Wednesday, August 31, 2005

Hello, Hello....Anyone there?

I seem to recall that there was a tsunami somewhere in the world late last year. Which nation was it that responded from half a world away and provided the assistance no other nation could even begin to hope to furnish? The Great Satan, ahem, I mean the United States, of course! As a result of our compassionate efforts, the loss of life from disease in the aftermath of the Indonesian Tsunami was dramatically reduced.

I think by now it is relatively safe to assume that Hurricane Katrina is going to go down as one of the United States' worst natural disasters, right up there with the Galveston Hurricane of 1900 and the Great San Francisco Earthquake of 1906. Where, then, is the rest of the world? I have heard of no airlifts of aid, or of sailors, airmen and troops rushing to our assistance. What's worse is that Germany's environment minister, Jurgen Trittin, stated that the whole thing was really the United States' fault for failing to ratify the Kyoto Treaty(fortunately, at least one of Herr Trittin's fellow Germans have taken him to task for his outrageous statement).

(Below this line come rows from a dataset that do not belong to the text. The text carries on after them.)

(** The cache between two calls: a reachable state of the machine. *)
Definition Cache : Type := { s : State W | reachable s }.
(** A schedule chooses the identifier of a call and what happens until it
  returns; a call that has not returned then has no answer. *)
Context (schedule : State W → call → nat * list (label W)).

(** ** A call keeps its arguments *)

Definition asked (c : nat) (r : call) (s : State W) : Prop :=
∃ cl, clients s !! c = Some cl ∧ c_call cl = r.
Lemma asked_same c r s s' : clients s' = clients s → asked c r s → asked c r s'.
Proof. intros E (cl & Hc & Hr). exists cl. by rewrite E. Qed.
Lemma asked_upd c r c' f s : (∀ cl, c_call (f cl) = c_call cl) → asked c r s → asked c r (upd_cl c' f s).
Proof.
intros Hf (cl & Hc & Hr). unfold asked, upd_cl. cbn. destruct (decide (c = c')) as [->|Hne].
- exists (f cl). rewrite lookup_alter_eq, Hc. split; [done|]. by rewrite Hf.
- exists cl. by rewrite lookup_alter_ne.
Qed.
Lemma asked_send c r g resp s : asked c r s → asked c r (sendResponse g resp s).
Proof.
intros Hs. unfold sendResponse. destruct (goroutines s !! g) as [go|]; [|done].
destruct (heap s !! g) as [a|]; [|done]. generalize (g_requests go ++ externalRequests a)%list. intros l.
assert (Hs' : asked c r (upd_go g (set_requests []) (upd_sa g (set_chan []) s))) by by apply (asked_same c r s).
revert Hs'. generalize (upd_go g (set_requests []) (upd_sa g (set_chan []) s)).
induction l as [|x l IH]; intros s1 Hs1; cbn [foldl]; [done|]. apply IH.
unfold deliver. destruct x as [c'|]; [|done]. case_match; [|done]. case_match; [by apply (asked_same c r s1)|].
by apply asked_upd.
Qed.
Lemma asked_check c r g s b s' :
checkIfMustDeleteAndDelete g s = (b, s') → asked c r s → asked c r s'.
Proof. unfold checkIfMustDeleteAndDelete. repeat case_match; intros [= <- <-]; try done; by apply asked_same. Qed.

All of this brings to mind a speech given by a Canadian broadcaster some thirty years ago in reaction to all the liberal-left America bashing then taking place during the Viet Nam War. Gordon Sinclair, who was fed up with all of the snarkiness of the liberal elite journalists, had the following to say:

This Canadian thinks it is time to speak up for the Americans as most generous and possibly the least appreciated people on all the earth. Germany, Japan and, to a lesser extent, Britain and Italy were lifted out of the debris of war by the Americans who poured in billions of dollars and forgave other billions in debts. None of these countries is today paying even the interest on its remaining debts to the United States. When the franc was in danger of collapsing in 1956, it was the Americans who propped it up, and their reward was to be insulted and swindled on the streets of Paris. I was there. I saw it. When distant cities are hit by earthquakes, it is the United States that hurries in to help. This spring, 59 American communities were flattened by tornadoes. Nobody helped. The Marshall Plan and the Truman Policy pumped billions of dollars into discouraged countries. Now newspapers in those countries are writing about the decadent, warmongering Americans. I'd like to see just one of those countries that is gloating over the erosion of the United States Dollar build its own airplane. Does any other country in the world have a plane to equal the Boeing Jumbo Jet, the Lockheed Tristar, or the Douglas DC-10? If so,why don't they fly them? Why do all the International lines except Russia fly American planes? Why does no other land on earth even consider putting a man or woman on the moon? You talk about Japanese technocracy, and you get radios. You talk about German technocracy, and you get automobiles. You talk about American technocracy, and you find men on the moon — not once, but several times — and safely home again. You talk about scandals, and the Americans put theirs right
in the store window for everybody to look at. Even their draft-dodgers are not
pursued and hounded. They are here on our streets, and most of them, unless they
are breaking Canadian laws, are getting American dollars from ma and pa at home
to spend here. When the railways of France, Germany and India were breaking down through age, it was the American who rebuilt them. When the Pennsylvania
Railroad and the New York Central went broke, nobody loaned them an old caboose.
Both are still broke. I can name you 5,000 times when the Americans raced to the
help of other people in trouble. Can you name me even one time when someone else
raced to the Americans in trouble? I don't think there was outside help even
during the San Francisco earthquake. Our neighbors have faced it alone, and I'm
one Canadian who is damned tired of hearing them get kicked around. They will
come out of this thing with their flag high. And when they do, they are entitled
to thumb their nose at the lands that are gloating over their present troubles.
I hope Canada is not one of those. (Ed. note: That's a forlorn hope, as it turns out)

Well, the world has changed a lot in the three decades since Gordon Sinclair gave that little speech, but one thing has remained constant -- the United States of America still gives and gives and gives, asks nothing in return, and, for its efforts, still gets kicked in the mouth.

That's ok. I wouldn't have it any other way.